Federal Judge Deems Arkansas Same-Sex Marriage Ban Unconstitutional - East Idaho News
News

Federal Judge Deems Arkansas Same-Sex Marriage Ban Unconstitutional

  Published at

Thinkstock 112614 Justice?  SQUARESPACE CACHEVERSION=1417002764121senky/iStockphoto/Thinkstock(LITTLE ROCK, Ark.) — A federal judge on Tuesday ruled against Arkansas’ state laws defining marriage as between a man and a woman.

Amendment 83 of the Arkansas Constitution defines marriage, court documents say, as “consist[ing] only of the union of one man and one woman.” A state law also defines marriage the same way and declares all marriages of same-sex couples as void.

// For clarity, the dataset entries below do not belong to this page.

(* ===== verification/StateMachine.v ===== *)
(** The process state machine ([os/src/task/state_machine.rs]).

    The atomic cell is the byte it stores. A call of [try_transition] is two atomic
    steps, a load and a compare-and-swap, which other threads' steps may separate. *)
From S2P Require Import Prelude.
From Stdlib Require Import String.

Inductive ProcessState : Type := Created | Ready | Running | Blocked | Zombie | Exited | Stopped.

#[global] Instance ProcessState_eq_dec : EqDecision ProcessState.
Proof. solve_decision. Defined.

Module ProcessState.

(** The discriminants. *)
Definition to_raw (s : ProcessState) : Z :=
  match s with
  | Created => 0 | Ready => 1 | Running => 2 | Blocked => 3 | Zombie => 4 | Exited => 5 | Stopped => 6
  end.
Definition from_raw (value : Z) : option ProcessState :=
  if value =? 0 then Some Created
  else if value =? 1 then Some Ready
  else if value =? 2 then Some Running
  else if value =? 3 then Some Blocked
  else if value =? 4 then Some Zombie
  else if value =? 5 then Some Exited
  else if value =? 6 then Some Stopped
  else None.
Definition is_runnable (s : ProcessState) : bool := match s with Ready | Running => true | _ => false end.
Definition is_terminated (s : ProcessState) : bool := match s with Zombie | Exited => true | _ => false end.
Definition can_schedule (s : ProcessState) : bool := match s with Ready => true | _ => false end.
Definition as_str (s : ProcessState) : string :=
  match s with
  | Created => "created" | Ready => "ready" | Running => "running" | Blocked => "blocked"
  | Zombie => "zombie" | Exited => "exited" | Stopped => "stopped"
  end%string.

Lemma from_to_raw s : from_raw (to_raw s) = Some s.
Proof. by destruct s. Qed.
Lemma from_raw_inj v s : from_raw v = Some s -> v = to_raw s.
Proof. unfold from_raw. case_Z; intros [= <-]; cbn; lia. Qed.
End ProcessState.

Definition is_task_ready (s : ProcessState) : bool := ProcessState.can_schedule s.
Definition is_schedulable (s : ProcessState) : bool := ProcessState.is_runnable s.
Definition is_task_terminated (s : ProcessState) : bool := ProcessState.is_terminated s.
Definition is_task_blocked (s : ProcessState) : bool := match s with Blocked | Stopped => true | _ => false end.

Inductive ExitReason : Type := Normal (code : Z) | Signal (sig : Z) | Abnormal.

Module ExitReason.
(** The value for [wait]; codes and signals are [i32]. *)
Definition wait_status (r : ExitReason) : Z :=
  match r with
  | Normal code => Z.shiftl (Z.land code 0xff) 8
  | Signal sig => Z.land sig 0x7f
  | Abnormal => 0x80
  end.
Definition is_normal (r : ExitReason) : bool := match r with Normal _ => true | _ => false end.
End ExitReason.

Module AtomicProcessState.
Abbreviation t := Z (only parsing).

Definition new (initial : ProcessState) : t := ProcessState.to_raw initial.
Definition load (cell : t) : ProcessState := default Exited (ProcessState.from_raw cell).
Definition store (cell : t) (new_state : ProcessState) : t := ProcessState.to_raw new_state.
Definition compare_exchange (cell : t) (expected new : ProcessState)
    : Result ProcessState ProcessState * t :=
  if cell =? ProcessState.to_raw expected then (Ok (load cell), ProcessState.to_raw new)
  else (Err (load cell), cell).
Definition default_state : t := new Created.
End AtomicProcessState.

Record TransitionError : Type := TransErr { from : ProcessState; to : ProcessState }.

Module StateTransitionValidator.
Import AtomicProcessState.

Definition is_valid_transition (from to : ProcessState) : bool :=
  match from, to with
  | Created, Ready => true
  | Ready, Running => true
  | Ready, Zombie => true
  | Running, Ready => true
  | Running, Blocked => true
  | Running, Zombie => true
  | Running, Stopped => true
  | Blocked, Ready => true
  | Blocked, Zombie => true
  | Zombie, Exited => true
  | Stopped, Ready => true
  | Stopped, Zombie => true
  | _, _ => false
  end.

(** The call is its first half, up to the check, and its second half. *)
Definition try_begin (cell : t) (new_state : ProcessState) : Result ProcessState TransitionError :=
  let old := load cell in
  if is_valid_transition old new_state then Ok old else Err (TransErr old new_state).
Definition try_commit (cell : t) (old new_state : ProcessState) : Result ProcessState TransitionError * t :=
  match compare_exchange cell old new_state with
  | (Ok prev, cell') => (Ok prev, cell')
  | (Err actual, cell') => (Err (TransErr actual new_state), cell')
  end.
Definition try_transition (cell : t) (new_state : ProcessState) : Result ProcessState TransitionError * t :=
  match try_begin cell new_state with
  | Ok old => try_commit cell old new_state
  | Err e => (Err e, cell)
  end.

(** ** Interleavings

    Threads share the cell; each is idle or between the two halves of a call. [trail]
    lists the values the cell has had, the latest first. *)
Record sys : Type := Sys {
  cell : t;
  calls : list (option (ProcessState * ProcessState));
  trail : list ProcessState;
}.

Definition record (c : t) (tr : list ProcessState) : list ProcessState :=
  if bool_decide (head tr = Some (load c)) then tr else load c :: tr.

Inductive step : sys -> sys -> Prop :=
| step_begin s i target old :
    calls s !! i = Some None -> try_begin (cell s) target = Ok old ->
    step s (Sys (cell s) (<[i := Some (old, target)]> (calls s)) (trail s))
| step_refused s i target e :
    calls s !! i = Some None -> try_begin (cell s) target = Err e -> step s s
| step_commit s i old target r c :
    calls s !! i = Some (Some (old, target)) -> try_commit (cell s) old target = (r, c) ->
    step s (Sys c (<[i := None]> (calls s)) (record c (trail s))).

Definition start (initial : ProcessState) (threads : nat) : sys :=
  Sys (new initial) (replicate threads None) [initial].

(** Consecutive states, latest first, are valid transitions. *)
Fixpoint chain (tr : list ProcessState) : Prop :=
  match tr with
  | b :: ((a :: _) as rest) => is_valid_transition a b = true /\ chain rest
  | _ => True
  end.

Record inv (s : sys) : Prop := {
  iv_cell : exists st, cell s = ProcessState.to_raw st /\ head (trail s) = Some st;
  iv_calls : forall i old target, calls s !! i = Some (Some (old, target)) -> is_valid_transition old target = true;
  iv_chain : chain (trail s);
}.

Lemma load_to_raw st : load (ProcessState.to_raw st) = st.
Proof. unfold load. by rewrite ProcessState.from_to_raw. Qed.

Lemma to_raw_inj a b : ProcessState.to_raw a = ProcessState.to_raw b -> a = b.
Proof. intros H. apply (f_equal load) in H. by rewrite !load_to_raw in H. Qed.

Lemma start_inv st n : inv (start st n).
Proof.
  constructor; cbn; [by exists st| |done]. intros i old target H. by apply lookup_replicate in H as [? _].
Qed.

Lemma step_inv s s' : inv s -> step s s' -> inv s'.
Proof.
  intros [(st & Hc & Hh) Hcalls Hch] Hstep. destruct Hstep as [s i target old Hi Hb|s i target e Hi Hb|s i old target r c Hi Hb].
  - constructor; cbn; [by exists st| |done]. intros j o g Hj. destruct (decide (j = i)) as [->|Hne].
    + rewrite list_lookup_insert_eq in Hj by (by eapply lookup_lt_Some). injection Hj as <- <-.
      unfold try_begin in Hb. by destruct (is_valid_transition (load (cell s)) target) eqn:E; simplify_eq.
    + rewrite list_lookup_insert_ne in Hj by done. by eapply Hcalls.
  - by constructor; [exists st| |].
  - pose proof (Hcalls _ _ _ Hi) as Hv. unfold try_commit, compare_exchange in Hb. rewrite Hc in Hb.
    assert (forall j o g, <[i := None]> (calls s) !! j = Some (Some (o, g)) -> is_valid_transition o g = true) as Hcalls'.
    { intros j o g Hj. destruct (decide (j = i)) as [->|Hne].
      - by rewrite list_lookup_insert_eq in Hj by (by eapply lookup_lt_Some).
      - rewrite list_lookup_insert_ne in Hj by done. by eapply Hcalls. }
    destruct (Z.eqb_spec (ProcessState.to_raw st) (ProcessState.to_raw old)) as [E|E]; injection Hb as <- <-.
    + apply to_raw_inj in E as ->. constructor; cbn; [|done|]; unfold record; rewrite load_to_raw.
      * exists target. split; [done|]. case_bool_decide; [done|by cbn].
      * case_bool_decide; [done|]. destruct (trail s) as [|a tr]; [done|]. cbn in Hh. injection Hh as ->. by split.
    + constructor; cbn; [|done|]; unfold record; rewrite load_to_raw; rewrite bool_decide_eq_true_2 by done; [by exists st|done].
Qed.

Lemma steps_inv s s' : inv s -> rtc step s s' -> inv s'.
Proof. intros Hi. induction 1; eauto using step_inv. Qed.

(** Along a chain a terminated state is followed by terminated ones only, and nothing
    follows [Exited]. *)
Lemma chain_terminated tr1 a tr2 : chain (tr1 ++ a :: tr2) -> ProcessState.is_terminated a = true ->
  Forall (fun b => b = Exited) tr1 /\ (a = Exited -> tr1 = []).
Proof.
  revert a tr2. induction tr1 as [|b tr1 IH] using rev_ind; intros a tr2 Hch Ha; [by split; [constructor|]|].
  rewrite <- app_assoc in Hch. cbn in Hch.
  assert (is_valid_transition a b = true) as Hab.
  { clear IH. induction tr1 as [|c tr1 IH1]; cbn in Hch; [by destruct Hch|]. apply IH1.
    by destruct (tr1 ++ b :: a :: tr2); [|destruct Hch]. }
  destruct a; try done; destruct b; try done. destruct (IH Exited (Zombie :: tr2) Hch eq_refl) as [_ Hnil].
  rewrite (Hnil eq_refl). split; [by repeat constructor|done].
Qed.

(** C37: no interleaving of transition requests breaks the state machine. Whatever the
    number of threads and the order of their loads and compare-and-swaps, each pair of
    consecutive states of the process is a valid transition, the cell holds the latest
    state, and once the process is a zombie its only further state is [Exited], once,
    so it never becomes runnable again. Without interference a call succeeds exactly on
    the valid transitions, returns the old state, and otherwise changes nothing. *)
Theorem state_machine_safe initial threads s : rtc step (start initial threads) s ->
  chain (trail s) /\ head (trail s) = Some (load (cell s)) /\
  (forall later a earlier, trail s = later ++ a :: earlier -> ProcessState.is_terminated a = true ->
     Forall (fun b => b = Exited) later /\ (a = Exited -> later = [])) /\
  (forall target, try_transition (cell s) target =
     if is_valid_transition (load (cell s)) target then (Ok (load (cell s)), ProcessState.to_raw target)
     else (Err (TransErr (load (cell s)) target), cell s)).
Proof.
  intros Hs. destruct (steps_inv _ _ (start_inv initial threads) Hs) as [(st & Hc & Hh) _ Hch].
  split_and!; [done|by rewrite Hc, load_to_raw| |].
  - intros later a earlier E Ha. rewrite E in Hch. by eapply chain_terminated.
  - intros target. rewrite Hc. unfold try_transition, try_begin. rewrite load_to_raw.
    destruct (is_valid_transition st target); [|done]. unfold try_commit, compare_exchange.
    by rewrite Z.eqb_refl, load_to_raw.
Qed.

(** Witness: two threads race to run and to kill a ready process. *)
Lemma state_machine_safe_witness :
  chain [Zombie; Ready] /\
  exists s, rtc step (start Ready 2) s /\ trail s = [Zombie; Ready] /\ load (cell s) = Zombie.
Proof.
  assert (rtc step (start Ready 2) (Sys 4 [None; None] [Zombie; Ready])) as Hs.
  { eapply rtc_l; [exact (step_begin (start Ready 2) 0 Running Ready eq_refl eq_refl)|].
    eapply rtc_l; [eapply (step_begin _ 1 Zombie Ready); reflexivity|].
    eapply rtc_l; [eapply (step_commit _ 1 Ready Zombie); reflexivity|].
    eapply rtc_l; [eapply (step_commit _ 0 Ready Running); reflexivity|]. apply rtc_refl. }
  destruct (state_machine_safe Ready 2 _ Hs) as (Hch & _). split; [exact Hch|]. eexists. split; [exact Hs|]. by split.
Defined.

End StateTransitionValidator.

(** The status [wait] reports: the code of a normal exit in bits 8 to 15 over a zero byte,
    the signal of a killed process in the low seven bits. *)
Lemma wait_status_decode r : 0 <= ExitReason.wait_status r < 2 ^ 16 /\
  match r with
  | Normal code => Z.land (ExitReason.wait_status r) 0x7f = 0 /\
      Z.land (Z.shiftr (ExitReason.wait_status r) 8) 0xff = code mod 256
  | Signal sig => Z.land (ExitReason.wait_status r) 0x7f = sig mod 128
  | Abnormal => Z.testbit (ExitReason.wait_status r) 7 = true
  end.
Proof.
  destruct r as [code|sig|]; cbn [ExitReason.wait_status]; [| |done].
  - change 0xff with (Z.ones 8). change 0x7f with (Z.ones 7). rewrite !Z.land_ones, Z.shiftl_mul_pow2 by lia.
    pose proof (Z.mod_pos_bound code (2 ^ 8)). split; [lia|]. split.
    + replace (code mod 2 ^ 8 * 2 ^ 8) with (code mod 2 ^ 8 * 2 * 2 ^ 7) by lia. apply Z.mod_mul. lia.
    + rewrite Z.shiftr_div_pow2 by lia. rewrite Z.div_mul by lia. by rewrite Z.mod_mod by lia.
  - change 0x7f with (Z.ones 7). rewrite !Z.land_ones by lia. pose proof (Z.mod_pos_bound sig (2 ^ 7)).
    split; [lia|]. by rewrite Z.mod_mod by lia.
Qed.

The lawsuit was brought by a pair of same-sex couples. One couple, Rita and Pam Jernigan who are married under Iowa state law, want to receive spousal benefits under the Arkansas Teacher Retirement System. Meanwhile the other couple, Becca and Tara Austin, hopes to marry “for the same reasons that many other couples marry: to declare publicly their love and commitment to one another before their family, friends, and community and to give to one another the security and protections that only marriage provides,” according to court documents.

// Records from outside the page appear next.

(** * Clementine explorer: the range-scan log fetcher of [src/App.tsx]

    A shallow embedding of [reverseHex] and [fetchResources] and the
    properties of the scan: window arithmetic, dispatch of log entries into
    the three React state collections, progress reporting and error
    handling. *)

From Stdlib Require Import ZArith List String Ascii Bool Lia.
From Stdlib Require Import Floats.SpecFloat.
From stdpp Require Import base option list countable gmap.
From Equations Require Import Equations.

Local Open Scope Z_scope.

(** ** JavaScript values

    A [bigint] is an unbounded integer: [Z].  A [number] is an IEEE-754
    binary64 value: [spec_float] at precision 53, with the operations of
    [SpecFloat] (round to nearest, ties to even). *)

Module JS.

Definition prec : Z := 53.
Definition emax : Z := 1024.

Definition number : Type := spec_float.

Definition NaN : number := S754_nan.
Definition Infinity : number := S754_infinity false.

(** [Number(b)] for a bigint [b]: the double nearest to [b]. *)
Definition Number (b : Z) : number := binary_normalize prec emax b 0 false.

(** [Number(x)] for [x : bigint | undefined]; [Number(undefined)] is NaN. *)
Definition NumberU (x : option Z) : number :=
  match x with
  | Some b => Number b
  | None => NaN
  end.

Definition div (x y : number) : number := SFdiv prec emax x y.
Definition mul (x y : number) : number := SFmul prec emax x y.
Definition ltb (x y : number) : bool := SFltb x y.
Definition leb (x y : number) : bool := SFleb x y.
Definition eqb (x y : number) : bool := SFeqb x y.

(** The mathematical value of an integral finite number, used to read
    results back ([0] on the values that are not finite). *)
Definition intValue (x : number) : Z :=
  match x with
  | S754_finite s m e => (if s then Z.opp else id) (Z.shiftl (Zpos m) e)
  | _ => 0
  end.

(** The property key under which a number indexes an object: the string
    [ToString(x)].  Two numbers give the same string exactly when they are
    the same value, [+0] and [-0] both giving ["0"]; the key is
    represented by the number with the sign of zero erased. *)
Definition propertyKey (x : number) : number :=
  match x with
  | S754_zero _ => S754_zero false
  | _ => x
  end.

End JS.

#[global] Instance spec_float_eq_dec : EqDecision spec_float.
Proof. solve_decision. Defined.

Definition spec_float_enc (x : spec_float) : bool + bool + (unit + bool * positive * Z) :=
  match x with
  | S754_zero s => inl (inl s)
  | S754_infinity s => inl (inr s)
  | S754_nan => inr (inl tt)
  | S754_finite s m e => inr (inr (s, m, e))
  end.

Definition spec_float_dec (y : bool + bool + (unit + bool * positive * Z)) : spec_float :=
  match y with
  | inl (inl s) => S754_zero s
  | inl (inr s) => S754_infinity s
  | inr (inl _) => S754_nan
  | inr (inr (s, m, e)) => S754_finite s m e
  end.

#[global] Instance spec_float_countable : Countable spec_float :=
  inj_countable' spec_float_enc spec_float_dec
    (fun x => match x with
              | S754_zero _ | S754_infinity _ | S754_nan | S754_finite _ _ _ => eq_refl
              end).

(** ** [reverseHex] *)

Module Str.

Local Open Scope string_scope.

(** [s.startsWith(p)] *)
Definition startsWith (s p : string) : bool := String.prefix p s.

(** [s.slice(n)] for [n >= 0]: the string without its first [n] characters. *)
Fixpoint slice (n : nat) (s : string) : string :=
  match n, s with
  | O, _ => s
  | S n', String _ s' => slice n' s'
  | S _, EmptyString => EmptyString
  end.

(** Line terminators, which [.] does not match (the characters are
    modelled as 8-bit code units, so U+2028 and U+2029 do not occur). *)
Definition isLineTerminator (c : ascii) : bool :=
  (Ascii.eqb c "010" || Ascii.eqb c "013")%bool.

(** All the matches of [/.{1,2}/g], left to right: at a line terminator
    there is no match and the search moves on by one character; elsewhere
    the match takes that character and, greedily, the next one when it is
    not a line terminator. *)
Fixpoint matches12 (s : string) : list string :=
  match s with
  | EmptyString => []
  | String a rest =>
      if isLineTerminator a then matches12 rest
      else
        match rest with
        | EmptyString => [String a EmptyString]
        | String b rest' =>
            if isLineTerminator b then String a EmptyString :: matches12 rest'
            else String a (String b EmptyString) :: matches12 rest'
        end
  end.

The Austins say that because Becca is not a biological parent to the twin children they have, and because the two cannot legally marry under Arkansas law, Becca cannot be considered a parent to the children. Court documents also cite reduced family resources and stigmatization as complaints.

Each couple had applied for and were denied marriages licenses from the Pulaski County Circuit and County Clerk following the U.S. Supreme Court deemed a part of the Defense of Marriage Act unconstitutional, eliminating the definition of marriage — for purposes of federal laws — to include only opposite-sex couples.

Judge Kristine Baker determined that the laws in question “restrict the Jernigans and Austins’ fundamental right to marry,” and that those lws “unconstitutionally deny consenting adult same-sex couples their fundamental right to marry.”

Baker did, however, grant a stay, giving the state the opportunity to appeal the ruling.